[Extracted data entries]
(* ===== verification/Claims.v ===== *)
(** * Claims

    [blackboard/local/claims.py] and the claim calls of [blackboard/local/blackboard.py]: which branch holds which
    (parent commit, intent) key.  Every change of a claim creates the next generation file exclusively, so that two
    writers racing on one claim, on any hosts of a shared folder, cannot both win.

    The claims folder is a map from a file's token and generation to the claim in it; a generation file is linked into
    place complete and is never written again ([publish_once]).  A call is a client that reads the generation in force
    and then publishes; between the two any other client may run. *)

From stdpp Require Import base list strings pretty relations sets gmap.
From Stdlib Require Import ZArith Lia.
From S2P Require Import Prelude PyFloat PyVal Dicts ForkContracts.

Inductive ClaimStatus := CL_HELD | CL_COMPLETED | CL_RELEASED | CL_EXPIRED.
#[global] Instance ClaimStatus_eq_dec : EqDecision ClaimStatus.
Proof. solve_decision. Defined.
Definition claim_status_value (s : ClaimStatus) : string :=
  match s with CL_HELD => "held" | CL_COMPLETED => "completed" | CL_RELEASED => "released" | CL_EXPIRED => "expired" end.

Inductive Role := R_TOOLBOX | R_GATE | R_INTEGRATOR | R_SCHEDULER | R_SPECIALIST_RUNTIME | R_OBSERVER.
#[global] Instance Role_eq_dec : EqDecision Role.
Proof. solve_decision. Defined.
Record Writer := { wr_role : Role; wr_name : string; wr_branch : string }.

Record ClaimKey := { ck_parent_commit : string; ck_intent_fingerprint : string }.
#[global] Instance ClaimKey_eq_dec : EqDecision ClaimKey.
Proof. solve_decision. Defined.

Section claims.
Context {F : Type} `{!FloatOps F}.
(** [sha256(parent + "\0" + fingerprint)[:24]]: the file-name-safe name of a key. *)
Context (token : ClaimKey → string).

Record Claim := {
  cl_key : ClaimKey;
  cl_holder : string;
  cl_intent : Intent F;
  cl_action_fingerprint : string;
  cl_ttl_seconds : F;
  cl_acquired_at : F;
  cl_heartbeat_at : F;
  cl_expires_at : F;
  cl_status : ClaimStatus;
  cl_request_id : option string;
  cl_generation : Z
}.
Implicit Types (c p : Claim) (now : F) (k : ClaimKey).

Definition with_generation (g : Z) c : Claim :=
  {| cl_key := cl_key c; cl_holder := cl_holder c; cl_intent := cl_intent c;
     cl_action_fingerprint := cl_action_fingerprint c; cl_ttl_seconds := cl_ttl_seconds c;
     cl_acquired_at := cl_acquired_at c; cl_heartbeat_at := cl_heartbeat_at c; cl_expires_at := cl_expires_at c;
     cl_status := cl_status c; cl_request_id := cl_request_id c; cl_generation := g |}.
Definition with_status (s : ClaimStatus) (request : option string) (heartbeat : F) c : Claim :=
  {| cl_key := cl_key c; cl_holder := cl_holder c; cl_intent := cl_intent c;
     cl_action_fingerprint := cl_action_fingerprint c; cl_ttl_seconds := cl_ttl_seconds c;
     cl_acquired_at := cl_acquired_at c; cl_heartbeat_at := heartbeat; cl_expires_at := cl_expires_at c;
     cl_status := s; cl_request_id := request; cl_generation := cl_generation c |}.
Definition with_lease (request : option string) (heartbeat expires : F) c : Claim :=
  {| cl_key := cl_key c; cl_holder := cl_holder c; cl_intent := cl_intent c;
     cl_action_fingerprint := cl_action_fingerprint c; cl_ttl_seconds := cl_ttl_seconds c;
     cl_acquired_at := cl_acquired_at c; cl_heartbeat_at := heartbeat; cl_expires_at := expires;
     cl_status := cl_status c; cl_request_id := request; cl_generation := cl_generation c |}.
(** ** Runs of a segment's writers *)

(** A writer with the entries its appends returned; a writer opened on the file another one left. *)
Inductive segment_step : SegmentWriter * list Entry → SegmentWriter * list Entry → Prop :=
| ss_append v build w done r w' :
    json_object (document (build (sw_last_seq w + 1)%Z)) → append v build w = (r, w') →
    segment_step (w, done) (w', match r with Ok e => done ++ [e] | Raise _ => done end)
| ss_open w done w' :
    open_segment (sw_writer w) (sw_file w) = Ok w' → segment_step (w, done) (w', done).

(** The bytes of the returned entries, and after them at most the start of one line. *)
Definition torn_ok (torn : list ascii) : Prop :=
  ∃ e k, json_object (document e) ∧ torn = take k (json_dumps (document e)).
Record segment_ok (s : SegmentWriter * list Entry) : Prop := {
  sg_file : ∃ torn, sw_file s.1 = concat (line_of <$> s.2) ++ torn ∧ (torn = [] ∨ torn_ok torn) ∧
            (sw_ends_whole s.1 = true → torn = []);
  sg_json : Forall (λ e, json_object (document e)) s.2;
  sg_seq : StronglySorted Z.lt (en_seq <$> s.2);
  sg_last : Forall (λ e, (en_seq e ≤ sw_last_seq s.1)%Z) s.2
}.

Lemma torn_plain torn : torn = [] ∨ torn_ok torn → plain torn.
Proof. intros [->|(e & k & Hj & ->)]; [constructor|]. apply Forall_take, Hj. Qed.
Lemma plain_no_newline l : plain l → NL ∉ l.
Proof. intros H Hin. rewrite Forall_forall in H. by specialize (H _ Hin). Qed.

Lemma lines_whole es : whole (concat (line_of <$> es)).
Proof.
  destruct es as [|e es _] using rev_ind; [by left|right]. rewrite fmap_app, concat_app. cbn [fmap list_fmap concat].
  unfold line_of at 2. exists (concat (line_of <$> es) ++ json_dumps (document e)). by rewrite app_nil_r, app_assoc.
Qed.

(** A torn line reads as nothing, or as its entry when only the newline is missing. *)
Lemma read_torn torn : torn = [] ∨ torn_ok torn →
  ∃ ghost, entries_of (match torn with [] => [] | _ => omap read_row [torn] end) = Ok ghost ∧ (length ghost ≤ 1)%nat ∧
           (torn = [] → ghost = []).
Proof.
  intros [->|(e & k & Hj & ->)]; [by exists []; split_and!; [|simpl; lia|]|].
  destruct (decide (k < length (json_dumps (document e)))%nat) as [Hk|Hk].
  - exists []. split_and!; [|simpl; lia|done]. destruct (take k _) eqn:E; [done|]. rewrite <- E, omap_read_row, read_torn_row by done. done.
  - rewrite take_ge by lia. destruct (jo_braces _ Hj) as [mid Hm]. exists [stored e]. split_and!; [|simpl; lia|by rewrite Hm].
    pose proof (read_object e Hj) as Hr. rewrite Hm in Hr |- *. rewrite omap_read_row, Hr. cbn [omap list_omap entries_of].
    by rewrite from_document.
Qed.

Lemma read_segment s : segment_ok s →
  ∃ ghost, read_entries (sw_file s.1) = Ok ((stored <$> s.2) ++ ghost) ∧ (length ghost ≤ 1)%nat ∧
           (sw_ends_whole s.1 = true → ghost = []).
Proof.
  intros [(torn & Hf & Ht & He) Hj _ _]. destruct (read_torn torn Ht) as (ghost & Hg & Hl & Hn).
  exists ghost. split_and!; [|done|auto]. unfold read_entries. rewrite Hf, read_jsonl_lines by (done || by apply torn_plain).
  by rewrite entries_of_documents, Hg.
Qed.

#### WHAT TO PRODUCE:
Please set down each line of the records exactly as given.

#### YOUR RESPONSE:
(* ===== verification/Claims.v ===== *)
(** * Claims

    [blackboard/local/claims.py] and the claim calls of [blackboard/local/blackboard.py]: which branch holds which
    (parent commit, intent) key.  Every change of a claim creates the next generation file exclusively, so that two
    writers racing on one claim, on any hosts of a shared folder, cannot both win.

    The claims folder is a map from a file's token and generation to the claim in it; a generation file is linked into
    place complete and is never written again ([publish_once]).  A call is a client that reads the generation in force
    and then publishes; between the two any other client may run. *)

From stdpp Require Import base list strings pretty relations sets gmap.
From Stdlib Require Import ZArith Lia.
From S2P Require Import Prelude PyFloat PyVal Dicts ForkContracts.

Inductive ClaimStatus := CL_HELD | CL_COMPLETED | CL_RELEASED | CL_EXPIRED.
#[global] Instance ClaimStatus_eq_dec : EqDecision ClaimStatus.
Proof. solve_decision. Defined.
Definition claim_status_value (s : ClaimStatus) : string :=
  match s with CL_HELD => "held" | CL_COMPLETED => "completed" | CL_RELEASED => "released" | CL_EXPIRED => "expired" end.

Inductive Role := R_TOOLBOX | R_GATE | R_INTEGRATOR | R_SCHEDULER | R_SPECIALIST_RUNTIME | R_OBSERVER.
#[global] Instance Role_eq_dec : EqDecision Role.
Proof. solve_decision. Defined.
Record Writer := { wr_role : Role; wr_name : string; wr_branch : string }.

Record ClaimKey := { ck_parent_commit : string; ck_intent_fingerprint : string }.
#[global] Instance ClaimKey_eq_dec : EqDecision ClaimKey.
Proof. solve_decision. Defined.

Section claims.
Context {F : Type} `{!FloatOps F}.
(** [sha256(parent + "\0" + fingerprint)[:24]]: the file-name-safe name of a key. *)
Context (token : ClaimKey → string).

Record Claim := {
  cl_key : ClaimKey;
  cl_holder : string;
  cl_intent : Intent F;
  cl_action_fingerprint : string;
  cl_ttl_seconds : F;
  cl_acquired_at : F;
  cl_heartbeat_at : F;
  cl_expires_at : F;
  cl_status : ClaimStatus;
  cl_request_id : option string;
  cl_generation : Z
}.
Implicit Types (c p : Claim) (now : F) (k : ClaimKey).

Definition with_generation (g : Z) c : Claim :=
  {| cl_key := cl_key c; cl_holder := cl_holder c; cl_intent := cl_intent c;
     cl_action_fingerprint := cl_action_fingerprint c; cl_ttl_seconds := cl_ttl_seconds c;
     cl_acquired_at := cl_acquired_at c; cl_heartbeat_at := cl_heartbeat_at c; cl_expires_at := cl_expires_at c;
     cl_status := cl_status c; cl_request_id := cl_request_id c; cl_generation := g |}.
Definition with_status (s : ClaimStatus) (request : option string) (heartbeat : F) c : Claim :=
  {| cl_key := cl_key c; cl_holder := cl_holder c; cl_intent := cl_intent c;
     cl_action_fingerprint := cl_action_fingerprint c; cl_ttl_seconds := cl_ttl_seconds c;
     cl_acquired_at := cl_acquired_at c; cl_heartbeat_at := heartbeat; cl_expires_at := cl_expires_at c;
     cl_status := s; cl_request_id := request; cl_generation := cl_generation c |}.
Definition with_lease (request : option string) (heartbeat expires : F) c : Claim :=
  {| cl_key := cl_key c; cl_holder := cl_holder c; cl_intent := cl_intent c;
     cl_action_fingerprint := cl_action_fingerprint c; cl_ttl_seconds := cl_ttl_seconds c;
     cl_acquired_at := cl_acquired_at c; cl_heartbeat_at := heartbeat; cl_expires_at := expires;
     cl_status := cl_status c; cl_request_id := request; cl_generation := cl_generation c |}.
(** ** Runs of a segment's writers *)

(** A writer with the entries its appends returned; a writer opened on the file another one left. *)
Inductive segment_step : SegmentWriter * list Entry → SegmentWriter * list Entry → Prop :=
| ss_append v build w done r w' :
    json_object (document (build (sw_last_seq w + 1)%Z)) → append v build w = (r, w') →
    segment_step (w, done) (w', match r with Ok e => done ++ [e] | Raise _ => done end)
| ss_open w done w' :
    open_segment (sw_writer w) (sw_file w) = Ok w' → segment_step (w, done) (w', done).

(** The bytes of the returned entries, and after them at most the start of one line. *)
Definition torn_ok (torn : list ascii) : Prop :=
  ∃ e k, json_object (document e) ∧ torn = take k (json_dumps (document e)).
Record segment_ok (s : SegmentWriter * list Entry) : Prop := {
  sg_file : ∃ torn, sw_file s.1 = concat (line_of <$> s.2) ++ torn ∧ (torn = [] ∨ torn_ok torn) ∧
            (sw_ends_whole s.1 = true → torn = []);
  sg_json : Forall (λ e, json_object (document e)) s.2;
  sg_seq : StronglySorted Z.lt (en_seq <$> s.2);
  sg_last : Forall (λ e, (en_seq e ≤ sw_last_seq s.1)%Z) s.2
}.

Lemma torn_plain torn : torn = [] ∨ torn_ok torn → plain torn.
Proof. intros [->|(e & k & Hj & ->)]; [constructor|]. apply Forall_take, Hj. Qed.
Lemma plain_no_newline l : plain l → NL ∉ l.
Proof. intros H Hin. rewrite Forall_forall in H. by specialize (H _ Hin). Qed.

Lemma lines_whole es : whole (concat (line_of <$> es)).
Proof.
  destruct es as [|e es _] using rev_ind; [by left|right]. rewrite fmap_app, concat_app. cbn [fmap list_fmap concat].
  unfold line_of at 2. exists (concat (line_of <$> es) ++ json_dumps (document e)). by rewrite app_nil_r, app_assoc.
Qed.

(** A torn line reads as nothing, or as its entry when only the newline is missing. *)
Lemma read_torn torn : torn = [] ∨ torn_ok torn →
  ∃ ghost, entries_of (match torn with [] => [] | _ => omap read_row [torn] end) = Ok ghost ∧ (length ghost ≤ 1)%nat ∧
           (torn = [] → ghost = []).
Proof.
  intros [->|(e & k & Hj & ->)]; [by exists []; split_and!; [|simpl; lia|]|].
  destruct (decide (k < length (json_dumps (document e)))%nat) as [Hk|Hk].
  - exists []. split_and!; [|simpl; lia|done]. destruct (take k _) eqn:E; [done|]. rewrite <- E, omap_read_row, read_torn_row by done. done.
  - rewrite take_ge by lia. destruct (jo_braces _ Hj) as [mid Hm]. exists [stored e]. split_and!; [|simpl; lia|by rewrite Hm].
    pose proof (read_object e Hj) as Hr. rewrite Hm in Hr |- *. rewrite omap_read_row, Hr. cbn [omap list_omap entries_of].
    by rewrite from_document.
Qed.

Lemma read_segment s : segment_ok s →
  ∃ ghost, read_entries (sw_file s.1) = Ok ((stored <$> s.2) ++ ghost) ∧ (length ghost ≤ 1)%nat ∧
           (sw_ends_whole s.1 = true → ghost = []).
Proof.
  intros [(torn & Hf & Ht & He) Hj _ _]. destruct (read_torn torn Ht) as (ghost & Hg & Hl & Hn).
  exists ghost. split_and!; [|done|auto]. unfold read_entries. rewrite Hf, read_jsonl_lines by (done || by apply torn_plain).
  by rewrite entries_of_documents, Hg.
Qed.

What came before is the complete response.